While the media might take extreme measures to promote Saturday’s game in the sold-out Los Angeles Coliseum, Collier said the players can’t afford to get caught up in the hype. “If you’re too serious, you tend to be tight,” he said. “The looser team always sets the tempo.”

So, let the fans and boosters do all the talking, said Collier, a senior from Palmdale High. Let the players get prepared. Let them be friends as they battle for city supremacy, the Pac-10 championship and a Rose Bowl berth. Said Collier: “I think the hatred is mainly with the fans, the students and alumni.”
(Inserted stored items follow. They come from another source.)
(* ===== verification/ExeSpec.v ===== *)
(** * Properties of the executable index

    An index is determined, up to what [match_exe] answers, by its path entries
    and its unambiguous basenames. *)

From S2P Require Import Prelude CoreTypes Snapshot Archive LocalState Backup ExeIndex.

Section ExeSpec.
Context `{PF : Platform} `{HI : HashIter} `{!HashIterLaws}.

(** What [match_exe] can see of a basename. *)
Definition claim (idx : ExeIndex) (bn : string) : option GameId :=
  match by_basename idx !! bn with Some [g] => Some g | _ => None end.

Lemma match_exe_claim p idx :
  match_exe p idx =
    match by_path_key idx !! exe_key p with
    | Some g => Some (g, PathHit)
    | None => (λ g, (g, Basename)) <$> (basename_key p ≫= claim idx)
    end.
Proof.
  unfold match_exe, claim. destruct (by_path_key idx !! exe_key p); [done|].
  destruct (basename_key p) as [bn|]; [|done]. simpl.
  destruct (by_basename idx !! bn) as [[|g [|g' l]]|]; done.
Qed.

Lemma match_exe_ext p idx idx' :
  by_path_key idx = by_path_key idx' → (∀ bn, claim idx bn = claim idx' bn) → match_exe p idx = match_exe p idx'.
Proof. intros Hp Hc. rewrite !match_exe_claim, Hp. by destruct (basename_key p); simpl; rewrite ?Hc. Qed.

(** ** Rows *)

Definition row_key (r : string * GameId * Z) : Confidence * string := (from_i64 (snd r), fst (fst r)).

Lemma push_basename_other k k' g idx : k ≠ k' → by_basename (push_basename k g idx) !! k' = by_basename idx !! k'.
Proof. intros Hk. by apply lookup_insert_ne. Qed.

Lemma add_row_path idx k g c k' :
  by_path_key (add_row idx (k, g, c)) !! k' =
    if decide (from_i64 c = PathHit ∧ k = k') then Some g else by_path_key idx !! k'.
Proof.
  unfold add_row. destruct (from_i64 c) eqn:Ec; [by rewrite decide_False by naive_solver|].
  cbn [set_path by_path_key]. destruct (decide (k = k')) as [->|Hk].
  - rewrite decide_True by done. apply lookup_insert_eq.
  - rewrite decide_False by naive_solver. by apply lookup_insert_ne.
Qed.

Lemma add_row_base idx k g c k' :
  by_basename (add_row idx (k, g, c)) !! k' =
    if decide (from_i64 c = Basename ∧ k = k') then by_basename (push_basename k g idx) !! k'
    else by_basename idx !! k'.
Proof.
  unfold add_row. destruct (from_i64 c) eqn:Ec; [|by rewrite decide_False by naive_solver].
  destruct (decide (k = k')) as [->|Hk]; [by rewrite decide_True|].
  rewrite decide_False by naive_solver. by apply push_basename_other.
Qed.

(** Rows whose keys are distinct within their kind each take effect. *)
Lemma add_rows_path rows idx k :
  NoDup (map row_key rows) →
  by_path_key (foldl add_row idx rows) !! k =
    match fetch_optional (λ r, bool_decide (row_key r = (PathHit, k))) rows with
    | Some r => Some (snd (fst r))
    | None => by_path_key idx !! k
    end.
Proof.
  revert idx. induction rows as [|[[k1 g1] c1] rows IH]; intros idx Hnd; [done|].
  apply list.NoDup_cons in Hnd as [Hni Hnd]. cbn [foldl]. rewrite IH, add_row_path by done. rewrite fetch_optional_cons. change (row_key (k1, g1, c1)) with (from_i64 c1, k1) in *.
  destruct (decide (from_i64 c1 = PathHit ∧ k1 = k)) as [[Hc ->]|Hne].
  - rewrite bool_decide_eq_true_2 by (by rewrite Hc).
    destruct (fetch_optional _ rows) as [r|] eqn:Ef; [|done]. exfalso. apply Hni.
    apply fetch_optional_Some in Ef as [Hin Hr%bool_decide_eq_true].
    rewrite Hc, <- Hr. by apply (list_elem_of_fmap_2 row_key).
  - rewrite bool_decide_eq_false_2; [done|]. intros [= ??]. naive_solver.
Qed.

Lemma add_rows_base rows idx k :
  NoDup (map row_key rows) → by_basename idx !! k = None →
  by_basename (foldl add_row idx rows) !! k =
    match fetch_optional (λ r, bool_decide (row_key r = (Basename, k))) rows with
    | Some r => Some [snd (fst r)]
    | None => None
    end.
Proof.
  revert idx. induction rows as [|[[k1 g1] c1] rows IH]; intros idx Hnd Hidx; [done|].
  apply list.NoDup_cons in Hnd as [Hni Hnd]. cbn [foldl]. rewrite fetch_optional_cons. change (row_key (k1, g1, c1)) with (from_i64 c1, k1) in *.
  destruct (decide (from_i64 c1 = Basename ∧ k1 = k)) as [[Hc ->]|Hne].
  - rewrite bool_decide_eq_true_2 by (by rewrite Hc). cbn [fst snd]. clear IH.
    assert (Hfix : by_basename (add_row idx (k, g1, c1)) !! k = Some [g1]).
    { rewrite add_row_base, decide_True by done. simpl. rewrite Hidx. simpl. apply lookup_insert_eq. }
    revert Hfix. generalize (add_row idx (k, g1, c1)). clear Hnd Hidx idx.
    induction rows as [|[[k2 g2] c2] rows IH]; intros idx Hfix; [done|]. 
    apply not_elem_of_cons in Hni as [Hne Hni]. cbn [foldl]. apply IH; [exact Hni|].
    rewrite add_row_base, decide_False; [done|]. intros [Hc2 ->]. apply Hne. by rewrite Hc, <- Hc2.
  - rewrite bool_decide_eq_false_2 by (intros [= ??]; naive_solver).
    apply IH; [done|]. by rewrite add_row_base, decide_False.
Qed.

(** ** Rows that hold an index *)

Record rows_of (idx : ExeIndex) (rows : list (string * GameId * Z)) : Prop := {
  ro_keys : NoDup (map row_key rows);
  ro_rows k g c : (k, g, c) ∈ rows ↔
    (c = as_i64 PathHit ∧ by_path_key idx !! k = Some g) ∨ (c = as_i64 Basename ∧ claim idx k = Some g);
}.

Lemma rows_of_fetch idx rows c k :
  rows_of idx rows →
  (λ r, snd (fst r)) <$> fetch_optional (λ r, bool_decide (row_key r = (c, k))) rows =
    match c with PathHit => by_path_key idx !! k | Basename => claim idx k end.
Proof.
  intros [Hk Hr]. destruct (fetch_optional _ rows) as [[[k' g] c']|] eqn:Ef; simpl.
  - apply fetch_optional_Some in Ef as [Hin [= Hc ->]%bool_decide_eq_true]. simpl in Hc.
    apply Hr in Hin as [[-> Hp]|[-> Hp]]; subst c; symmetry; exact Hp.
  - rewrite fetch_optional_None in Ef. symmetry. apply eq_None_not_Some. intros [g Hg].
    assert (Hin : (k, g, as_i64 c) ∈ rows) by (apply Hr; destruct c; auto).
    specialize (Ef _ Hin). rewrite bool_decide_eq_true_2 in Ef; [done|]. by destruct c.
Qed.

Lemma rows_of_match idx rows p : rows_of idx rows → match_exe p (from_rows rows) = match_exe p idx.
Proof.
  intros Hr. pose proof (ro_keys _ _ Hr) as Hnd. apply match_exe_ext.
  - apply map_eq. intros k. unfold from_rows. rewrite add_rows_path by done.
    rewrite <- (rows_of_fetch _ _ PathHit k Hr). by destruct (fetch_optional _ rows).
  - intros bn. unfold claim at 1, from_rows. rewrite add_rows_base by done.
    rewrite <- (rows_of_fetch _ _ Basename bn Hr). by destruct (fetch_optional _ rows).
Qed.

Lemma to_rows_of idx : rows_of idx (to_rows idx).
Proof.
  assert (Hin : ∀ k g c, (k, g, c) ∈ to_rows idx ↔
    (c = as_i64 PathHit ∧ by_path_key idx !! k = Some g) ∨ (c = as_i64 Basename ∧ claim idx k = Some g)).
  { intros k g c. unfold to_rows, claim. rewrite elem_of_app, list_elem_of_fmap, list_elem_of_omap. split.
    - intros [([k' g'] & [= -> -> ->] & Hm)|([k' gs] & Hm & Hs)].
      + left. by apply elem_of_hash_iter in Hm.
      + right. apply elem_of_hash_iter in Hm. destruct gs as [|g' [|]]; [done| |done].
        injection Hs as <- <- <-. by rewrite Hm.
    - intros [[-> Hp]|[-> Hp]].
      + left. exists (k, g). by rewrite elem_of_hash_iter.
      + right. destruct (by_basename idx !! k) as [[|g' [|]]|] eqn:E; [done| |done|done]. injection Hp as ->.
        exists (k, [g]). by rewrite elem_of_hash_iter. }
  split; [|exact Hin]. unfold to_rows. rewrite map_app. apply list.NoDup_app. split_and!.
  - rewrite map_map. rewrite (map_ext _ (λ e, (PathHit, fst e))) by (by intros []).
    rewrite <- (map_map fst (λ k, (PathHit, k))). apply (NoDup_fmap_2 _), hash_iter_keys.
  - intros ck ([[k g] c] & -> & Hm)%list_elem_of_fmap ([[k' g'] c'] & Hk & Hm')%list_elem_of_fmap.
    apply list_elem_of_fmap in Hm as ([] & [= -> -> ->] & _).
    apply list_elem_of_omap in Hm' as ([k2 [|g2 [|]]] & _ & [= <- <- <-]). discriminate Hk.
  - pose proof (hash_iter_keys (by_basename idx)) as Hnd. revert Hnd.
    induction (hash_iter (by_basename idx)) as [|[k gs] l IH]; [constructor|]. simpl.
    intros [Hni Hnd]%list.NoDup_cons. specialize (IH Hnd). destruct gs as [|g [|g' gs]]; [exact IH| |exact IH].
    simpl. constructor; [|exact IH]. intros ([[k' g'] c'] & [= _ ->] & Hm)%list_elem_of_fmap. apply Hni.
    apply list_elem_of_omap in Hm as ([k2 [|g2 [|]]] & Hm & Hs); [done| |done]. injection Hs as -> _ _.
    by apply (list_elem_of_fmap_2 fst) in Hm.
Qed.

(** ** Rows through the table *)

Lemma insert_rows_lookup (rows : list (string * GameId * Z)) k g c :
  NoDup (map (λ r, fst (fst r)) rows) →
  (foldl (λ m '(k, g, c), <[k := (g, c)]> m) (∅ : gmap string (GameId * Z)) rows) !! k = Some (g, c) ↔ (k, g, c) ∈ rows.
Proof.
  intros Hnd. enough (Hgen : ∀ m : gmap string (GameId * Z),
    (foldl (λ m '(k, g, c), <[k := (g, c)]> m) m rows) !! k = Some (g, c) ↔
    (k, g, c) ∈ rows ∨ (k ∉ map (λ r, fst (fst r)) rows ∧ m !! k = Some (g, c))).
  { rewrite Hgen, lookup_empty. naive_solver. }
  induction rows as [|[[k' g'] c'] rows IH]; intros m; cbn [foldl map fst].
  { rewrite elem_of_nil. split; [|naive_solver]. intros ?. right. split; [apply not_elem_of_nil|done]. }
  apply list.NoDup_cons in Hnd as [Hni Hnd]. rewrite (IH Hnd), !elem_of_cons. destruct (decide (k = k')) as [->|Hk].
  - rewrite lookup_insert_eq. simpl in Hni. split; [|naive_solver].
    intros [Hin|[_ [= -> ->]]]; [|by left; left]. left. by right.
  - rewrite lookup_insert_ne by done. naive_solver.
Qed.

Lemma stored_rows_of idx rows st :
  rows_of idx rows → NoDup (map (λ r, fst (fst r)) rows) → rows_of idx (load_exe_rows (replace_exe_index rows st)).
Proof.
  intros [Hk Hr] Hnd. unfold load_exe_rows, replace_exe_index. cbn [exe_index with_exe_index].
  set (m := foldl _ _ _). split.
  - rewrite map_map. apply (NoDup_fmap_1 snd). rewrite <- (list_fmap_compose _ snd).
    rewrite (list_fmap_ext _ fst); [apply NoDup_fst_map_to_list|]. by intros i [k [g c]] _.
  - intros k g c. rewrite <- Hr, <- (insert_rows_lookup _ k g c Hnd), list_elem_of_fmap. split.
    + intros ([k' [g' c']] & [= -> -> ->] & Hm). by apply elem_of_map_to_list in Hm.
    + intros Hm. exists (k, (g, c)). split; [done|]. by apply elem_of_map_to_list.
Qed.

(** ** An index built by inserting executables *)

Definition index_of (l : list (string * GameId)) : ExeIndex :=
  foldl (λ idx e, insert_exe (fst e) (snd e) idx) ExeIndex_new l.

(** The last executable of the list with this key. *)
Definition last_owner (l : list (string * GameId)) (k : string) : option GameId :=
  snd <$> list.last (List.filter (λ e, bool_decide (exe_key (fst e) = k)) l).

Definition claims (l : list (string * GameId)) (bn : string) (g : GameId) : Prop :=
  ∃ exe, (exe, g) ∈ l ∧ basename_key exe = Some bn.

Lemma index_of_snoc l e : index_of (l ++ [e]) = insert_exe (fst e) (snd e) (index_of l).
Proof. unfold index_of. by rewrite foldl_app. Qed.

Lemma index_of_path l k : by_path_key (index_of l) !! k = last_owner l k.
Proof.
  induction l as [|[exe g] l IH] using rev_ind; [done|].
  rewrite index_of_snoc. unfold last_owner, insert_exe. rewrite List.filter_app. simpl.
  assert (Hset : by_path_key (set_path (exe_key exe) g (index_of l)) !! k =
    if decide (exe_key exe = k) then Some g else last_owner l k).
  { unfold set_path. simpl. destruct (decide (exe_key exe = k)) as [->|Hk].
    - apply lookup_insert_eq.
    - rewrite lookup_insert_ne by done. exact IH. }
  transitivity (by_path_key (set_path (exe_key exe) g (index_of l)) !! k); [by destruct (basename_key exe)|].
  rewrite Hset. case_decide as Hk; simpl.
  - rewrite bool_decide_eq_true_2 by done. by rewrite last_snoc.
  - rewrite bool_decide_eq_false_2 by done. by rewrite app_nil_r.
Qed.

Lemma claims_snoc l exe g bn g' :
  claims (l ++ [(exe, g)]) bn g' ↔ claims l bn g' ∨ (basename_key exe = Some bn ∧ g' = g).
Proof.
  unfold claims. setoid_rewrite elem_of_app. setoid_rewrite list_elem_of_singleton. naive_solver.
Qed.

Lemma index_of_base l bn :
  NoDup (default [] (by_basename (index_of l) !! bn)) ∧
  (∀ g, g ∈ default [] (by_basename (index_of l) !! bn) ↔ claims l bn g).
Proof.
  induction l as [|[exe g0] l [IHnd IHin]] using rev_ind.
  { split; [constructor|]. intros g. simpl. split; [by intros ?%elem_of_nil|]. by intros (? & ?%elem_of_nil & _). }
  rewrite index_of_snoc. setoid_rewrite claims_snoc. unfold insert_exe. cbn [fst snd].
  destruct (basename_key exe) as [bn'|]; [|split; [exact IHnd|]; intros g; rewrite IHin; naive_solver].
  destruct (decide (bn' = bn)) as [->|Hbn].
  - unfold push_basename, set_path. cbn [by_basename]. rewrite lookup_insert_eq. cbn [default id].
    set (gs := default [] _) in *. destruct (decide (g0 ∈ gs)) as [Hin|Hni].
    + rewrite bool_decide_eq_true_2 by done. split; [done|]. intros g. rewrite IHin. split; [naive_solver|].
      intros [?|[_ ->]]; [done|]. by apply IHin.
    + rewrite bool_decide_eq_false_2 by done. split.
      * apply list.NoDup_app. split_and!; [done| |apply NoDup_singleton]. intros x Hx ->%list_elem_of_singleton. done.
      * intros g. rewrite elem_of_app, list_elem_of_singleton, IHin. naive_solver.
  - rewrite push_basename_other by done. split; [exact IHnd|]. intros g. cbn [set_path by_basename]. rewrite IHin. naive_solver.
Qed.

Lemma index_of_claim l bn g :
  claim (index_of l) bn = Some g ↔ claims l bn g ∧ ∀ g', claims l bn g' → g' = g.
Proof.
  destruct (index_of_base l bn) as [Hnd Hin]. unfold claim.
  destruct (by_basename (index_of l) !! bn) as [[|x [|y gs]]|]; simpl in Hnd, Hin.
  - split; [done|]. by intros [?%Hin%elem_of_nil _].
  - setoid_rewrite <- Hin. setoid_rewrite list_elem_of_singleton. naive_solver.
  - split; [done|]. intros [_ Hu]. exfalso. apply list.NoDup_cons in Hnd as [Hni _]. apply Hni.
    rewrite (Hu x) by (apply Hin, list_elem_of_here).
    rewrite <- (Hu y) by (apply Hin, list_elem_of_further, list_elem_of_here). apply list_elem_of_here.
  - split; [done|]. by intros [?%Hin%elem_of_nil _].
Qed.
End ExeSpec.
Collier understands the magnitude of Saturday’s showdown, as do three other players from this area now playing at UCLA and USC. They’re all seniors who came to their respective schools with dreams of playing in the Rose Bowl on New Year’s Day and have not had that chance until now.

Collier and tight end Brian Allen from Hart are both starters at UCLA. Linebacker Gerald Caruthers (Saugus) and tackle Jason Keiderling (Reseda) have started nine games between them this year for USC. If the Bruins win, they go to their first Rose Bowl Game since 1986. If the Trojans win or tie, they go to their first Rose Bowl Game since 1989.

Keiderling and Caruthers seem to have a greater grasp of the task at hand. Like most USC players, the two had dreamed of being Trojans since their childhood and grew up watching their USC heroes.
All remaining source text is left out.